Brief:
Give again the entries below exactly, beginning at the first line and ending at the line with "Import Rect Region".

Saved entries
------------------------------------------------------------------------
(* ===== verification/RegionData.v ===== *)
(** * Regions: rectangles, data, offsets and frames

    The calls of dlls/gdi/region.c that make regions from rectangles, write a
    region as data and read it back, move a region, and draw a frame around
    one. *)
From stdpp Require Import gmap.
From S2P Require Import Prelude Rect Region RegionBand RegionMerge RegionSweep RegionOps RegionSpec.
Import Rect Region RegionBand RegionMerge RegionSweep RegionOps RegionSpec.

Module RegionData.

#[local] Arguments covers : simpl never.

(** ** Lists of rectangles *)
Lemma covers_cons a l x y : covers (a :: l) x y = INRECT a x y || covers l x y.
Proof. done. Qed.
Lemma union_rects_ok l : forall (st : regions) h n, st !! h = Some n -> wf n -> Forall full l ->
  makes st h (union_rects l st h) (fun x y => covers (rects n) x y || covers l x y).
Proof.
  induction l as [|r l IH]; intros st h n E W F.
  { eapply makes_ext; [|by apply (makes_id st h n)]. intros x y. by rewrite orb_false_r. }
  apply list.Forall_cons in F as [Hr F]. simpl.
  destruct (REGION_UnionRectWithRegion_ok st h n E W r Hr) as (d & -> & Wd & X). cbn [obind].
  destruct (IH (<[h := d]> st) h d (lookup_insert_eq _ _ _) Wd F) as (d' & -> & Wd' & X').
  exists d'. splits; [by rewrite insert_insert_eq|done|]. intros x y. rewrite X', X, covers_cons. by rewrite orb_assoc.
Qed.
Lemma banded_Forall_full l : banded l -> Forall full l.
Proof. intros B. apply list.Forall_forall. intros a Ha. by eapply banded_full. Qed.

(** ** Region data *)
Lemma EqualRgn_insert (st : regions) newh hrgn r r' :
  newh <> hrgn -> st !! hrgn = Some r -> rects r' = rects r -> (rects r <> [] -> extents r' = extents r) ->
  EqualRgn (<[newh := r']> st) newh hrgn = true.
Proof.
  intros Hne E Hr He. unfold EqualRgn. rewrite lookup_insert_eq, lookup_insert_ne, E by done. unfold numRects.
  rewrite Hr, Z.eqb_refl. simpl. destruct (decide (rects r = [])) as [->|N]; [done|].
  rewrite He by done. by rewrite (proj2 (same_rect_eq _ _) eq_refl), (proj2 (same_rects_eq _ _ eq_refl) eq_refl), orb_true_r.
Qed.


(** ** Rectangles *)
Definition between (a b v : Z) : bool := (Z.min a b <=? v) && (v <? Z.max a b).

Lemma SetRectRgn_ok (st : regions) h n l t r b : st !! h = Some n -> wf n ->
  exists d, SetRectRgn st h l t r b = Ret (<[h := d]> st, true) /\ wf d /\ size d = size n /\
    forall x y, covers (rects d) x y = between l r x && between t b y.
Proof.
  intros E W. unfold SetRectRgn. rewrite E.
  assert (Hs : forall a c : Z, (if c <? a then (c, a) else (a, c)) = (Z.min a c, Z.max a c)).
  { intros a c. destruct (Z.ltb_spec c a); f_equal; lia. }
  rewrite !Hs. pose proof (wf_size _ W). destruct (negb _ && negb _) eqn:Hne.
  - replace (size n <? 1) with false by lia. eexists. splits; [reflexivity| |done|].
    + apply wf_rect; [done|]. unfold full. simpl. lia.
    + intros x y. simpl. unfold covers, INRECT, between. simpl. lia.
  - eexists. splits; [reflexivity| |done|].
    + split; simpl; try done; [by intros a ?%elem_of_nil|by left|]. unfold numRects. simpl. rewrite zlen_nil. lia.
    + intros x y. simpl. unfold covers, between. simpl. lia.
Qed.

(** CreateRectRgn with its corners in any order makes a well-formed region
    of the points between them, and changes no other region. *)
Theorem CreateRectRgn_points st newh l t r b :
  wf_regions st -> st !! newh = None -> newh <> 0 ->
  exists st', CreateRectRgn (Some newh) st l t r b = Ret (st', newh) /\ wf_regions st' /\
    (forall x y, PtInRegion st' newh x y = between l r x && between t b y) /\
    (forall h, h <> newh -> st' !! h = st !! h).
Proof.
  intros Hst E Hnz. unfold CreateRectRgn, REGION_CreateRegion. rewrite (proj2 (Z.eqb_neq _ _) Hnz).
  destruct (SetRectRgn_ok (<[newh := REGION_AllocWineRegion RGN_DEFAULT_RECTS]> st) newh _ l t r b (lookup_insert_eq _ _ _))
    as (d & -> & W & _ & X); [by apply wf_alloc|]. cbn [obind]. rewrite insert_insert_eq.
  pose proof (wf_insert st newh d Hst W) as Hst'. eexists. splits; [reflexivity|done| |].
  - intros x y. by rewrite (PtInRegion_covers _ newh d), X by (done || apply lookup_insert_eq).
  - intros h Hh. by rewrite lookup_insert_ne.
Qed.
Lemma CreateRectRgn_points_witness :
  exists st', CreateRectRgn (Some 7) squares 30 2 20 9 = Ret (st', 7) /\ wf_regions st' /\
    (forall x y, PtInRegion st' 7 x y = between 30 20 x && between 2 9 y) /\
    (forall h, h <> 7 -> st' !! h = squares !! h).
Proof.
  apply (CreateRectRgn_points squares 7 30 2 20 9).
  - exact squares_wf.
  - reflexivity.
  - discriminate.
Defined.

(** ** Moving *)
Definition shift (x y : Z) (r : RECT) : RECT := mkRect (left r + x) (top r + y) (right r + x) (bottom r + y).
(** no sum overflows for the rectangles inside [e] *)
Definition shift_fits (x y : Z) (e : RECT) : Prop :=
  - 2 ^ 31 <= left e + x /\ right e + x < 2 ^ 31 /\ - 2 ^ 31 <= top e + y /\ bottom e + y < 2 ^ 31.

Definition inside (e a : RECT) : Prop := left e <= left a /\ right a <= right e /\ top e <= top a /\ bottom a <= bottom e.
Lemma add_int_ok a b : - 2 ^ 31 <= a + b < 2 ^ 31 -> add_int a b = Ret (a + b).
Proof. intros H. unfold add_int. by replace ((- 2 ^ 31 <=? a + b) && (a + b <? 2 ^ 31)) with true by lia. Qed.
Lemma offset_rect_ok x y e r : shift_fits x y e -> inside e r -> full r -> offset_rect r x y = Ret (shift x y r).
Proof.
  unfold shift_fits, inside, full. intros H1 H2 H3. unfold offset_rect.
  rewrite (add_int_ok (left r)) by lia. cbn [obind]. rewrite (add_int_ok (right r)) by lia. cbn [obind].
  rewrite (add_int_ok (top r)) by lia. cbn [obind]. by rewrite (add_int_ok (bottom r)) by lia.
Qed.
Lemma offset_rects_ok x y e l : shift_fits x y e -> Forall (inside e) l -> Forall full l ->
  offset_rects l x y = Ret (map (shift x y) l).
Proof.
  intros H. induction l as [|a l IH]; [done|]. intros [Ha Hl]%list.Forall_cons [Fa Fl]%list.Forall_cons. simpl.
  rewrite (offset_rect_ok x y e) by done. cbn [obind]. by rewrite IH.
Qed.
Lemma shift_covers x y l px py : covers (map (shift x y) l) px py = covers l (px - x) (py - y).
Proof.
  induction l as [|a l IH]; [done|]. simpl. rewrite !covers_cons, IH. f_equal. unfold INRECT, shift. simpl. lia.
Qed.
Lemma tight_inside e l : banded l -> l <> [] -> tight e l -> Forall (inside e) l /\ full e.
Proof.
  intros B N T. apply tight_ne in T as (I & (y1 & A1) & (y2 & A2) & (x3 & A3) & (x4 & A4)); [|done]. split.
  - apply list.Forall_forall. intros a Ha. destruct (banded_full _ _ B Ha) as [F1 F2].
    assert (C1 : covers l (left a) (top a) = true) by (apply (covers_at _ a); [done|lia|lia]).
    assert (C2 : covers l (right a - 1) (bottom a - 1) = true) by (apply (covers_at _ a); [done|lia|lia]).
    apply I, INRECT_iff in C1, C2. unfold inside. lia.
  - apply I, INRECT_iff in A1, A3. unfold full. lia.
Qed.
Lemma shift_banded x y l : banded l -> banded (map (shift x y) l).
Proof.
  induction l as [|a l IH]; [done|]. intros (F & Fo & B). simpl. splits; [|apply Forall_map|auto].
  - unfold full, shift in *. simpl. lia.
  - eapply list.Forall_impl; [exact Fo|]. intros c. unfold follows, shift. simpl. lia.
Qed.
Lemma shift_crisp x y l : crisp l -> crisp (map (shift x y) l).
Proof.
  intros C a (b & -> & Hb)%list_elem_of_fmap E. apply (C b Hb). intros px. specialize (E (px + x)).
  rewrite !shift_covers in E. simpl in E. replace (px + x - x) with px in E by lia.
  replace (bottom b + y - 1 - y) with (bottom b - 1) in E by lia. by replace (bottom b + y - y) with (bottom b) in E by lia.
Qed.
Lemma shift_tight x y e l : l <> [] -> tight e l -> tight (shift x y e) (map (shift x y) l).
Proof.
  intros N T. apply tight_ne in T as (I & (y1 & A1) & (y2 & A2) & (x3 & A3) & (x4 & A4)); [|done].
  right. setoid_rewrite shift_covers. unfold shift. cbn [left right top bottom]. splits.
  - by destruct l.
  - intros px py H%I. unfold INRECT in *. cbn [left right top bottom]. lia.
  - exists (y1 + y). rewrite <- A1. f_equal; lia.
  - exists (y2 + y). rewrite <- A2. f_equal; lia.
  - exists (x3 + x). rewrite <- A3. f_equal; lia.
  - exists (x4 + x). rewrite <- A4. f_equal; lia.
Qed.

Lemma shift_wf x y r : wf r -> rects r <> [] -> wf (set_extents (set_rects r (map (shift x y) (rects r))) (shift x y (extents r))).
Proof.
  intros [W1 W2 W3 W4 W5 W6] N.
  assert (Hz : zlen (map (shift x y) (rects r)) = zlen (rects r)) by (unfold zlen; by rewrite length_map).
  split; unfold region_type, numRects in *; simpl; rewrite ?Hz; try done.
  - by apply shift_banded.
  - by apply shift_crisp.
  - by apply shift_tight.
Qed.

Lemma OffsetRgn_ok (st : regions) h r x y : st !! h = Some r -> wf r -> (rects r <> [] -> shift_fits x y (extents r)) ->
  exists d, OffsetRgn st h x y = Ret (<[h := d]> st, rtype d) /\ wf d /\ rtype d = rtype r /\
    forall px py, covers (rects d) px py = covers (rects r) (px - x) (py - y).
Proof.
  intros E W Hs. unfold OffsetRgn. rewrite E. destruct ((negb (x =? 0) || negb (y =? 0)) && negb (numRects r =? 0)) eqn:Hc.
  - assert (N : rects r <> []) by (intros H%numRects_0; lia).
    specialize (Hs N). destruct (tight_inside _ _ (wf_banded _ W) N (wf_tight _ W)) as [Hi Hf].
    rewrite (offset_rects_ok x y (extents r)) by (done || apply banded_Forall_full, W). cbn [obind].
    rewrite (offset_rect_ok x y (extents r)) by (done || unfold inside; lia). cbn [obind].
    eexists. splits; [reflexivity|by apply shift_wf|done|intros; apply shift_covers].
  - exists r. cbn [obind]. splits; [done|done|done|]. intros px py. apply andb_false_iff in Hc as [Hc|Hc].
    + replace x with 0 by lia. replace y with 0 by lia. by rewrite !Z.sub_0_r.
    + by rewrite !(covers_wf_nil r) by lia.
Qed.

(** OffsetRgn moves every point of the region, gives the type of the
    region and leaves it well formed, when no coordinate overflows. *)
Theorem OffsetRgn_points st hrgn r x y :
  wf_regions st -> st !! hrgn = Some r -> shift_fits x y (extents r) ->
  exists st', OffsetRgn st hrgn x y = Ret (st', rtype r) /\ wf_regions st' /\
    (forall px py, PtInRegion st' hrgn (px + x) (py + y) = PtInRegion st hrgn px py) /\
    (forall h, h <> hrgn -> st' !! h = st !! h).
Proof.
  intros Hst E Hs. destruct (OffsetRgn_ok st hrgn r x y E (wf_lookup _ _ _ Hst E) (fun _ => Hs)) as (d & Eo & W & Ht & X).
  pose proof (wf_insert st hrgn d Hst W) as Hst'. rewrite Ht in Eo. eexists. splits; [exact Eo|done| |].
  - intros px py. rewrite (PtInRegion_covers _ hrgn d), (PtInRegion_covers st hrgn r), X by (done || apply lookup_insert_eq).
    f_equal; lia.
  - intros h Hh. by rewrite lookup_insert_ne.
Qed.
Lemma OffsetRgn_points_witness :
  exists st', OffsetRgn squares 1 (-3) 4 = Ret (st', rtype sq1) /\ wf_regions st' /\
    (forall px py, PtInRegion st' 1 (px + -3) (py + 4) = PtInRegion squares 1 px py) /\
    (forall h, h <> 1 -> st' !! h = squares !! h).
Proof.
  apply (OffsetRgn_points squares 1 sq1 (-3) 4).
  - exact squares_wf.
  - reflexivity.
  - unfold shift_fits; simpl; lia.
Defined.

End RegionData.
------------------------------------------------------------------------
Output of the exercise:
(* ===== verification/RegionData.v ===== *)
(** * Regions: rectangles, data, offsets and frames

    The calls of dlls/gdi/region.c that make regions from rectangles, write a
    region as data and read it back, move a region, and draw a frame around
    one. *)
From stdpp Require Import gmap.
From S2P Require Import Prelude Rect Region RegionBand RegionMerge RegionSweep RegionOps RegionSpec.
Import Rect Region RegionBand RegionMerge RegionSweep RegionOps RegionSpec.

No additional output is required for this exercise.